Data records
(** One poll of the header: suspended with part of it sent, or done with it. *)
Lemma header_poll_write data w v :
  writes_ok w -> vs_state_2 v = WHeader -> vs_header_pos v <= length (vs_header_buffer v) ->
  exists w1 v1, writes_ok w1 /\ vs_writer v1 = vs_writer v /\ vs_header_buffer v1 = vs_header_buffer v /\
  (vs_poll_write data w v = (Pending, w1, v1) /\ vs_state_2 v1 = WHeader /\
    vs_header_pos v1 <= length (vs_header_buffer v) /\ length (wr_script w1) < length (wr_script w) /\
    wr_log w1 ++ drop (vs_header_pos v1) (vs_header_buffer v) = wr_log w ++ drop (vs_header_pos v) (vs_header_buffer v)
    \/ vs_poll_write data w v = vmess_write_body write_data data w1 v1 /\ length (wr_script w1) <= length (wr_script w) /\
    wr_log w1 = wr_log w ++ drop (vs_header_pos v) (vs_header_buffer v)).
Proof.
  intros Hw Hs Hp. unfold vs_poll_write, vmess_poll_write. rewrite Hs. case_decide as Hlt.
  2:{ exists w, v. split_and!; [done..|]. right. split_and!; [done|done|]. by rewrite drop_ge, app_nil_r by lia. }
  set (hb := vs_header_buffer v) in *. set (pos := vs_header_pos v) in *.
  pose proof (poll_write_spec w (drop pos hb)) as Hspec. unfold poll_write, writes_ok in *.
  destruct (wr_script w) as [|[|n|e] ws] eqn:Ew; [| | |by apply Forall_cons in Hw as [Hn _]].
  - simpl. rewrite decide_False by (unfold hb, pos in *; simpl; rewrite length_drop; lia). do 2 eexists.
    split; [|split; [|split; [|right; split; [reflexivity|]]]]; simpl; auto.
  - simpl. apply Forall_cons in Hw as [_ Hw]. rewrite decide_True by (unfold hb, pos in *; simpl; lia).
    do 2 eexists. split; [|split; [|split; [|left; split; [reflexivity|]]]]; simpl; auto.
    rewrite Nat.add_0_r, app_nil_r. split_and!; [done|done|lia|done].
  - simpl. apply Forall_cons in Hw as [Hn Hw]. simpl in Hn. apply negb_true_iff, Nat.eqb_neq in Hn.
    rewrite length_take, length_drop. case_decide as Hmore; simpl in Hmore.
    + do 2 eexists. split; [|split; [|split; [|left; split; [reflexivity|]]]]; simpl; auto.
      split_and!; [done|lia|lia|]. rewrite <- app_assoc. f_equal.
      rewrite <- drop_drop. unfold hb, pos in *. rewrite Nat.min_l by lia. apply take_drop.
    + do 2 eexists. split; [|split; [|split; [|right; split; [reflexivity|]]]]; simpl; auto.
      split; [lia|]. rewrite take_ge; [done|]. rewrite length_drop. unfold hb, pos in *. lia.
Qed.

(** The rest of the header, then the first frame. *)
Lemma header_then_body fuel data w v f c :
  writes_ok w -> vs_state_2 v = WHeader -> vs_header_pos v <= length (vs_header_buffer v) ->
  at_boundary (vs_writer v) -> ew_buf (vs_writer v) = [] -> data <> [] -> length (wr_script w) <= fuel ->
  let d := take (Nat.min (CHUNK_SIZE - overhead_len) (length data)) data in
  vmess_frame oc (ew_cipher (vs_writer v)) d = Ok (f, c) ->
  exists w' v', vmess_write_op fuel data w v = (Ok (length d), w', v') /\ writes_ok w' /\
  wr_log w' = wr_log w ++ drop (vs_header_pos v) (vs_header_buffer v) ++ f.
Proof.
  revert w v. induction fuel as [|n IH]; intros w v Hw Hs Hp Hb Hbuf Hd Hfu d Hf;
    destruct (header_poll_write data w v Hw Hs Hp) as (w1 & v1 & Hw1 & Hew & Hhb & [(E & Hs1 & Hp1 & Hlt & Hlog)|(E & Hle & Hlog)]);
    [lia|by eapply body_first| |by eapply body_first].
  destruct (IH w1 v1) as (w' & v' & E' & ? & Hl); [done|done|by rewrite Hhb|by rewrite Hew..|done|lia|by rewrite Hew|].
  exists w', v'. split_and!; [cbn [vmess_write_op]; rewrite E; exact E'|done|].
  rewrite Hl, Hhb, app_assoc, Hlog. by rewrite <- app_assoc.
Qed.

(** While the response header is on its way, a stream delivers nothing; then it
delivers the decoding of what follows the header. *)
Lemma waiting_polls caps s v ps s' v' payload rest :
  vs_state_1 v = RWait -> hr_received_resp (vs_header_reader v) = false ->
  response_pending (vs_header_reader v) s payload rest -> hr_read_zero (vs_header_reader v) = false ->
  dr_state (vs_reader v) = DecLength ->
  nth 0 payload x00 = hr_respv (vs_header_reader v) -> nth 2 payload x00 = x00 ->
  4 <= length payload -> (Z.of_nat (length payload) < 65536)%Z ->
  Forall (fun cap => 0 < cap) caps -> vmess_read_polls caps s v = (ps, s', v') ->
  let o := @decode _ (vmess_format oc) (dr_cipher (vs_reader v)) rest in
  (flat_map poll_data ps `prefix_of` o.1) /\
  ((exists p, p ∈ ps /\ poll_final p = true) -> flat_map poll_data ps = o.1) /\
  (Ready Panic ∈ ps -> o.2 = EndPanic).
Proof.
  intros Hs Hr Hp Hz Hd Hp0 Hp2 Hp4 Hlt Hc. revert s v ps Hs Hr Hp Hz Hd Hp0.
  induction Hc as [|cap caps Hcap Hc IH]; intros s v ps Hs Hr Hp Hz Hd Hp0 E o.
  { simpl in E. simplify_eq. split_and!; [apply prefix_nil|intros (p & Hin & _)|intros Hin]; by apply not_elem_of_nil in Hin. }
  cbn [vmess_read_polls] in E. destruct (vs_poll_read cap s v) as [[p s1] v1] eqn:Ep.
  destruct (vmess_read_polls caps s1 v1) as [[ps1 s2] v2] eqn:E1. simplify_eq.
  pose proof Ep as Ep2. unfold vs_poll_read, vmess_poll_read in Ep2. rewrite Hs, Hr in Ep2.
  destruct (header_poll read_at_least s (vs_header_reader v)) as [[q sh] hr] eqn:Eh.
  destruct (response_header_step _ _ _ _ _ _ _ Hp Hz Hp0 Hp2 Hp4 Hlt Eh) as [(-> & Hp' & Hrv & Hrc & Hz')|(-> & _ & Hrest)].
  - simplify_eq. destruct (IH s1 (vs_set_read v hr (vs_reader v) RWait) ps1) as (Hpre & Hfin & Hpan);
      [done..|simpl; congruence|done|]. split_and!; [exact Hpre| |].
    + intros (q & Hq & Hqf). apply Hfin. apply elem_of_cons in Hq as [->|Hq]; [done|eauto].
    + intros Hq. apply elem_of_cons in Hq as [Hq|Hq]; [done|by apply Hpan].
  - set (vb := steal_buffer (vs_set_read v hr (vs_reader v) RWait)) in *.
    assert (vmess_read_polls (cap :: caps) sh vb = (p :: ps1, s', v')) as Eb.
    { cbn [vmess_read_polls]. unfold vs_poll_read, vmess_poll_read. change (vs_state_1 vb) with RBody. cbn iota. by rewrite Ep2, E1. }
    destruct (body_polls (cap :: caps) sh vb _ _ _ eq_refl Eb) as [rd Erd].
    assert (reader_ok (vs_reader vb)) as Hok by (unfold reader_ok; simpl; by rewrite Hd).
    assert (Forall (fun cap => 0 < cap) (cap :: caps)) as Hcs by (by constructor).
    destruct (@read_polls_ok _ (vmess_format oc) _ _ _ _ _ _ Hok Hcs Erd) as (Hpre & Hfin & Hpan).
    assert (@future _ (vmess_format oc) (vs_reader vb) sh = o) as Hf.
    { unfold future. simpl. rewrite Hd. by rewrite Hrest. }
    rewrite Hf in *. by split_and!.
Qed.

**EXERCISE BRIEF**. Only the lines above starting at the one containing "vs_header_pos v1 <= length" and ending at the one containing "intros Hw Hs", both included, are to be returned, exactly as they read.

**WRITTEN RESPONSE**.
    vs_header_pos v1 <= length (vs_header_buffer v) /\ length (wr_script w1) < length (wr_script w) /\
    wr_log w1 ++ drop (vs_header_pos v1) (vs_header_buffer v) = wr_log w ++ drop (vs_header_pos v) (vs_header_buffer v)
    \/ vs_poll_write data w v = vmess_write_body write_data data w1 v1 /\ length (wr_script w1) <= length (wr_script w) /\
    wr_log w1 = wr_log w ++ drop (vs_header_pos v) (vs_header_buffer v)).
Proof.
  intros Hw Hs Hp. unfold vs_poll_write, vmess_poll_write. rewrite Hs. case_decide as Hlt.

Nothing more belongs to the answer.